Is Gold A Better Investment Than S&P 500?

Thursday, June 20th 2024

Investment options abound, with each offering its own distinct set of benefits and potential pitfalls. Two commonly compared investment choices are gold and the S&P 500 index indexes – two widely different investment philosophies where gold stands as tangible asset while S&P is comprised of public companies in America based on performance measurements; in this article, we aim to investigate their comparative advantages and disadvantages to answer this key question: is gold a better investment choice than the S&P 500?

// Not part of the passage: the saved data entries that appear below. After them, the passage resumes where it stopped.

(* ===== verification/ExecutionTypes.v ===== *)
(** ExecutionTypes: the state of a workflow execution.

    The entries of the node execution stack, the data recorded for a run of a
    node, engine requests, and the part of [IRunExecutionData]
    (packages/workflow/src/interfaces.ts and run-execution-data) that the
    engine reads and writes.  Wall-clock fields ([startTime], [executionTime])
    and hints are left out.  Items and arrays of items are values: a node that
    returns its own input array shares it with the engine in the source. *)

From stdpp Require Import prelude list strings.
From Stdlib Require Import ZArith.
From S2P Require Import Prelude Types.

(** * Engine requests *)

Record EngineAction := mkAction {
  ea_nodeName : string;
  ea_input : list (string * json);
  ea_type : NodeConnectionType;
  ea_id : string;
  ea_parentNodeName : option string;
  ea_itemIndex : option nat;
}.

Record EngineRequest := mkRequest {
  er_actions : list EngineAction;
  er_metadata : json;
}.

Record SubNodeAction := mkSubNodeAction {
  sa_nodeName : string;
  sa_runIndex : nat;
  sa_action : EngineAction;
}.

Record SubNodeExecutionData := mkSubNodeData {
  sd_actions : list SubNodeAction;
  sd_metadata : json;
}.

(** * Metadata *)

(** The fields the engine reads, and every other one under its name. *)
Record ITaskMetadata := mkMeta {
  m_subNodeExecutionData : option SubNodeExecutionData;
  m_preserveSourceOverwrite : option bool;
  m_preservedSourceOverwrite : option ISourceData;
  m_nodeWasResumed : option bool;
  m_other : jmap string json;
}.

Definition no_meta : ITaskMetadata := mkMeta None None None None [].

Definition or_else {A} (b a : option A) : option A := match b with Some _ => b | None => a end.

(** [{ ...a, ...b }] *)
Definition meta_merge (a b : ITaskMetadata) : ITaskMetadata :=
  mkMeta (or_else (m_subNodeExecutionData b) (m_subNodeExecutionData a))
    (or_else (m_preserveSourceOverwrite b) (m_preserveSourceOverwrite a))
    (or_else (m_preservedSourceOverwrite b) (m_preservedSourceOverwrite a))
    (or_else (m_nodeWasResumed b) (m_nodeWasResumed a))
    (foldl (λ m '(k, v), jm_set m k v) (m_other a) (m_other b)).

(** * Stack entries and task data *)

(** [x_node] is [None] for the [undefined] that [workflow.nodes] gives for an unknown name. *)
Record IExecuteData := mkExecute {
  x_node : option INode;
  x_data : ITaskDataConnections;
  x_source : option ITaskDataConnectionsSource;
  x_runIndex : option nat;
  x_metadata : option ITaskMetadata;
}.

Inductive ExecutionStatus :=
| st_canceled | st_crashed | st_error | st_new | st_running | st_success | st_unknown | st_waiting.

#[export] Instance ExecutionStatus_eq_dec : EqDecision ExecutionStatus.
Proof. solve_decision. Defined.

Record ITaskData := mkTask {
  td_executionIndex : nat;
  td_source : list (slot ISourceData);
  td_executionStatus : option ExecutionStatus;
  td_data : option ITaskDataConnections;
  td_inputOverride : option ITaskDataConnections;
  td_error : option ExecutionError;
  td_metadata : option ITaskMetadata;
}.

(** [Object.assign(current, new)]: the properties the new task data has; its metadata is one
    of them also when it is undefined. *)
Definition task_assign (cur new : ITaskData) : ITaskData :=
  mkTask (td_executionIndex new) (td_source new)
    (or_else (td_executionStatus new) (td_executionStatus cur))
    (or_else (td_data new) (td_data cur))
    (or_else (td_inputOverride new) (td_inputOverride cur))
    (or_else (td_error new) (td_error cur))
    (td_metadata new).

Abbreviation IRunData := (jmap string (list ITaskData)) (only parsing).

(** * The run execution data *)

Inductive DestinationMode := inclusive | exclusive.

Record IDestinationNode := mkDestination {
  dn_nodeName : string;
  dn_mode : DestinationMode;
}.

(** Waiting data by node and run index.  The run indexes are the integer keys of an object. *)
Abbreviation IWaitingForExecution := (jmap string (jmap nat ITaskDataConnections)) (only parsing).
Abbreviation IWaitingForExecutionSource :=
  (jmap string (jmap nat ITaskDataConnectionsSource)) (only parsing).

Record IRunExecutionData := mkRun {
  nodeExecutionStack : list IExecuteData;
  waitingExecution : IWaitingForExecution;
  waitingExecutionSource : IWaitingForExecutionSource;
  runData : IRunData;
  execMetadata : jmap string (list ITaskMetadata);
  r_pinData : option IPinData;
  lastNodeExecuted : option string;
  resultError : option ExecutionError;
  destinationNode : option IDestinationNode;
  runNodeFilter : option (list string);
  waitTill : option Z;
}.

Definition with_stack (s : IRunExecutionData) (st : list IExecuteData) : IRunExecutionData :=
  mkRun st (waitingExecution s) (waitingExecutionSource s) (runData s) (execMetadata s) (r_pinData s)
    (lastNodeExecuted s) (resultError s) (destinationNode s) (runNodeFilter s) (waitTill s).

Definition with_waiting (s : IRunExecutionData) (we : IWaitingForExecution)
    (ws : IWaitingForExecutionSource) : IRunExecutionData :=
  mkRun (nodeExecutionStack s) we ws (runData s) (execMetadata s) (r_pinData s)
    (lastNodeExecuted s) (resultError s) (destinationNode s) (runNodeFilter s) (waitTill s).

Definition with_runData (s : IRunExecutionData) (rd : IRunData) : IRunExecutionData :=
  mkRun (nodeExecutionStack s) (waitingExecution s) (waitingExecutionSource s) rd (execMetadata s)
    (r_pinData s) (lastNodeExecuted s) (resultError s) (destinationNode s) (runNodeFilter s) (waitTill s).

Definition with_lastNode (s : IRunExecutionData) (n : string) : IRunExecutionData :=
  mkRun (nodeExecutionStack s) (waitingExecution s) (waitingExecutionSource s) (runData s)
    (execMetadata s) (r_pinData s) (Some n) (resultError s) (destinationNode s) (runNodeFilter s) (waitTill s).

Definition with_waitTill (s : IRunExecutionData) (t : option Z) : IRunExecutionData :=
  mkRun (nodeExecutionStack s) (waitingExecution s) (waitingExecutionSource s) (runData s)
    (execMetadata s) (r_pinData s) (lastNodeExecuted s) (resultError s) (destinationNode s)
    (runNodeFilter s) t.

Definition with_error (s : IRunExecutionData) (e : option ExecutionError) : IRunExecutionData :=
  mkRun (nodeExecutionStack s) (waitingExecution s) (waitingExecutionSource s) (runData s)
    (execMetadata s) (r_pinData s) (lastNodeExecuted s) e (destinationNode s)
    (runNodeFilter s) (waitTill s).

(** [createRunExecutionData] with the given parts. *)
Definition new_run (stack : list IExecuteData) (pin : option IPinData)
    (dest : option IDestinationNode) (filter : option (list string)) : IRunExecutionData :=
  mkRun stack [] [] [] [] pin None None dest filter None.

(** The run indexes a node waits with, in the order [Object.keys] lists integer keys. *)
Definition run_indexes {A} (runs : jmap nat A) : list nat :=
  js_sort (λ a b, Z.of_nat a - Z.of_nat b)%Z (jm_keys runs).

(** The waiting entries of a node. *)
Definition waiting_runs {A} (m : jmap string (jmap nat A)) (node : string) : jmap nat A :=
  default [] (jm_get m node).

(** [waiting[node][idx].main] *)
Definition waiting_main {A} (m : jmap string (jmap nat (jmap string (list A)))) (node : string)
    (idx : nat) : list A :=
  main_of (default [] (jm_get (waiting_runs m node) idx)).

Definition waiting_set {A} (m : jmap string (jmap nat A)) (node : string) (idx : nat) (v : A)
    : jmap string (jmap nat A) :=
  jm_set m node (jm_set (waiting_runs m node) idx v).

(** [delete m[node][idx]], and [delete m[node]] when nothing is left. *)
Definition waiting_del {A} (m : jmap string (jmap nat A)) (node : string) (idx : nat)
    : jmap string (jmap nat A) :=
  match jm_del (waiting_runs m node) idx with
  | [] => jm_del m node
  | runs => jm_set m node runs
  end.

(** * Lookups in the waiting maps *)

Section WaitingMap.
Context {A : Type}.
Implicit Types (m : jmap string (jmap nat A)).

Definition waiting_get m (node : string) (idx : nat) : option A := jm_get (waiting_runs m node) idx.

(** No node is kept without a waiting entry. *)
Definition no_empty_runs m : Prop := ∀ node runs, jm_get m node = Some runs → runs ≠ [].

Lemma jm_set_not_nil {K V} `{EqDecision K} (m : jmap K V) k v : jm_set m k v ≠ [].
Proof. destruct m as [|[k' v'] m]; simpl; [done|]. by destruct (decide (k' = k)). Qed.

Lemma waiting_runs_set m node idx v node' :
  waiting_runs (waiting_set m node idx v) node' =
    if decide (node = node') then jm_set (waiting_runs m node) idx v else waiting_runs m node'.
Proof.
  unfold waiting_set, waiting_runs. case_decide as Hn; [subst; by rewrite jm_get_set|].
  by rewrite jm_get_set_ne.
Qed.

Lemma waiting_runs_del m node idx node' :
  waiting_runs (waiting_del m node idx) node' =
    if decide (node = node') then jm_del (waiting_runs m node) idx else waiting_runs m node'.
Proof.
  unfold waiting_del. destruct (jm_del (waiting_runs m node) idx) as [|p l] eqn:Hd;
    unfold waiting_runs; (case_decide as Hn; [subst|]).
  - by rewrite jm_get_del.
  - by rewrite jm_get_del_ne.
  - by rewrite jm_get_set.
  - by rewrite jm_get_set_ne.
Qed.

Lemma waiting_get_set m node idx v : waiting_get (waiting_set m node idx v) node idx = Some v.
Proof. unfold waiting_get. by rewrite waiting_runs_set, decide_True, jm_get_set. Qed.

Lemma waiting_get_set_ne m node idx v node' idx' :
  node ≠ node' ∨ idx ≠ idx' → waiting_get (waiting_set m node idx v) node' idx' = waiting_get m node' idx'.
Proof.
  intros Hne. unfold waiting_get. rewrite waiting_runs_set. case_decide as Hn; [subst|done].
  destruct Hne; [done|]. by rewrite jm_get_set_ne.
Qed.

Lemma waiting_get_del m node idx : waiting_get (waiting_del m node idx) node idx = None.
Proof. unfold waiting_get. by rewrite waiting_runs_del, decide_True, jm_get_del. Qed.

Lemma waiting_get_del_ne m node idx node' idx' :
  node ≠ node' ∨ idx ≠ idx' → waiting_get (waiting_del m node idx) node' idx' = waiting_get m node' idx'.
Proof.
  intros Hne. unfold waiting_get. rewrite waiting_runs_del. case_decide as Hn; [subst|done].
  destruct Hne; [done|]. by rewrite jm_get_del_ne.
Qed.

Lemma no_empty_set m node idx v : no_empty_runs m → no_empty_runs (waiting_set m node idx v).
Proof.
  intros Hm node' runs. unfold waiting_set. destruct (decide (node = node')) as [->|].
  - rewrite jm_get_set. intros [= <-]. apply jm_set_not_nil.
  - rewrite jm_get_set_ne by done. apply Hm.
Qed.

Lemma no_empty_del m node idx : no_empty_runs m → no_empty_runs (waiting_del m node idx).
Proof.
  intros Hm node' runs. unfold waiting_del. destruct (jm_del (waiting_runs m node) idx) eqn:Hd.
  - destruct (decide (node = node')) as [->|]; [by rewrite jm_get_del|].
    rewrite jm_get_del_ne by done. apply Hm.
  - destruct (decide (node = node')) as [->|].
    + rewrite jm_get_set. by intros [= <-].
    + rewrite jm_get_set_ne by done. apply Hm.
Qed.
End WaitingMap.

(** How many entries wait in total. *)
Definition runs_total {A} (m : jmap string (jmap nat A)) : nat := sum_list ((λ p, length p.2) <$> m).

Lemma runs_total_app {A} (m1 m2 : jmap string (jmap nat A)) :
  runs_total (m1 ++ m2) = runs_total m1 + runs_total m2.
Proof. unfold runs_total. by rewrite fmap_app, sum_list_with_app. Qed.

Lemma runs_total_jm_del {A} (m : jmap string (jmap nat A)) node :
  runs_total (jm_del m node) + length (waiting_runs m node) ≤ runs_total m.
Proof.
  unfold waiting_runs, runs_total, jm_del. induction m as [|[k runs] m IH]; [done|].
  rewrite filter_cons. cbn [jm_get fst snd]. destruct (decide (k = node)) as [->|Hne].
  - rewrite decide_False by auto. cbn. clear IH.
    assert (sum_list ((λ p, length p.2) <$> filter (λ p, p.1 ≠ node) m) ≤
      sum_list ((λ p : string * jmap nat A, length p.2) <$> m)) as H; [|lia].
    induction m as [|[k' r'] m IH]; [done|]. rewrite filter_cons. case_decide; cbn; lia.
  - rewrite decide_True by done. cbn in *. lia.
Qed.

Lemma length_jm_del {K V} `{EqDecision K} (m : jmap K V) k :
  k ∈ jm_keys m → length (jm_del m k) < length m.
Proof.
  unfold jm_del, jm_keys. induction m as [|[k' v] m IH]; [by intros ?%not_elem_of_nil|].
  rewrite filter_cons, fmap_cons. cbn [fst length]. intros Hin.
  destruct (decide (k' ≠ k)) as [Hd|Hd]; cbn [length]; [|apply Nat.lt_succ_r, length_filter].
  apply elem_of_cons in Hin as [->|Hin]; [done|]. specialize (IH Hin). lia.
Qed.

Lemma runs_total_del {A} (m : jmap string (jmap nat A)) node idx :
  is_Some (waiting_get m node idx) → runs_total (waiting_del m node idx) < runs_total m.
Proof.
  intros [v Hv]. unfold waiting_get in Hv.
  assert (length (jm_del (waiting_runs m node) idx) < length (waiting_runs m node)) as Hlt.
  { apply length_jm_del. apply jm_get_Some_elem in Hv. apply list_elem_of_fmap. by exists (idx, v). }
  pose proof (runs_total_jm_del m node) as Hd. unfold waiting_del.
  destruct (jm_del (waiting_runs m node) idx) as [|p l] eqn:Hl; [simpl in Hlt; lia|].
  unfold waiting_runs in *. destruct (jm_set_split m node (p :: l)) as [[Hn _]|(m1 & v0 & m2 & Hg & Hm & ->)].
  - rewrite Hn in Hv. done.
  - rewrite Hg in Hlt. rewrite Hm, !runs_total_app. unfold runs_total. cbn in *. lia.
Qed.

Historical Performance of Gold and the S&P 500

Gold has long been seen as an investment asset and source of security throughout human history, serving as both a means of trade and store of wealth. Today, investors continue to turn towards gold during times of economic volatility as an insurance against potential loss.

The S&P 500 index serves as a broad equity market measure and represents 500 of the leading US companies, serving as an indicator for overall economic health, and predicting trends within economic and market environments.

Historical performance comparison between gold and the S&P 500 offers an intriguing picture. Since President Nixon ended the gold standard in 1971 through 2020, gold prices increased approximately 4,400% with an annual return rate of approximately 8.0%; by comparison, during that same timeframe the S&P 500 averaged an 11.7% average return per annum including reinvested dividends; significantly outperforming gold over this time period.

Gold tends to do best during times of economic instability. For instance, during 2008’s financial crisis when S&P 500 fell 38% but gold’s value climbed 5.5%.

Investment Risk and Volatility

Risk and volatility are part of every investment, including gold, and the S&P 500. Stocks tend to be more volatile due to corporate performance, economic factors, and investor sentiment; but this volatility also presents investors with high-risk tolerance and long-term goals an opportunity for potential gains.

Gold can be seen as an asset with less risk due to its long-term ability to retain value; however, its price can experience considerable fluctuation due to factors including global economic indicators, currency fluctuations, and geopolitical tensions that influence its price. Still, many regard gold as an effective hedge against inflation or a way to protect wealth when markets turn volatile.


Gold and the S&P 500 both score high on liquidity metrics. S&P 500 shares can easily be bought or sold during market hours via brokerage accounts, making transactions quicker than ever.

Gold offers excellent liquidity as a tangible asset, with physical gold easily sold through local dealers or online platforms, while ETFs for this asset class may be traded on exchanges just like stocks – however selling physical gold may incur additional expenses such as assay fees which do not exist with stocks.

Diversification and Portfolio Balance

Investors are advised to have a well-diversified portfolio to spread risk and potentially enhance returns. The S&P 500 provides this diversification within the equity market through 500 distinct companies across various sectors.

Gold provides an alternative method for portfolio diversification that is effective. As it’s non-correlated, its price does not follow stock or bond markets closely and thus including it in an investment portfolio can act as an insurance against market volatility.

The Importance of Timing

While historical evidence points towards S&P 500 being superior in long-term returns, investing at different times may significantly impact returns – for instance an investment made early 2000 before the dotcom bubble burst (1) would likely outshone it over 10 years.

Timing has always been key when investing, with investing in the S&P 500 immediately following the 2008 financial crisis (2) producing exceptional returns over subsequent years. Therefore, timing can make all the difference and ultimately swing either option in favor.


So, is gold the better investment choice than the S&P 500? Ultimately, this depends on your individual investment objectives, risk tolerance and market expectations. Investors seeking potentially higher returns while accepting periods of volatility might prefer investing in stocks over gold; on the other hand, investors looking for stable stores of value as protection from inflation or economic instability might prefer gold more than stocks.

However, it’s essential to keep in mind that these investments do not compete against each other – in fact a balanced portfolio should utilize each asset class for balanced growth and risk mitigation.

Understanding the unique properties of each investment option can assist investors in making informed choices that align with their financial goals and aspirations. When making investment decisions, it is recommended to seek guidance from an advisor or conduct exhaustive research before making their choice.

At the end of the day, both gold and the S&P 500 have proven their ability to preserve and grow wealth over time. Deciding between them doesn’t need to be either-or; rather it should involve considering which percentage each should make up of a balanced portfolio investment strategy.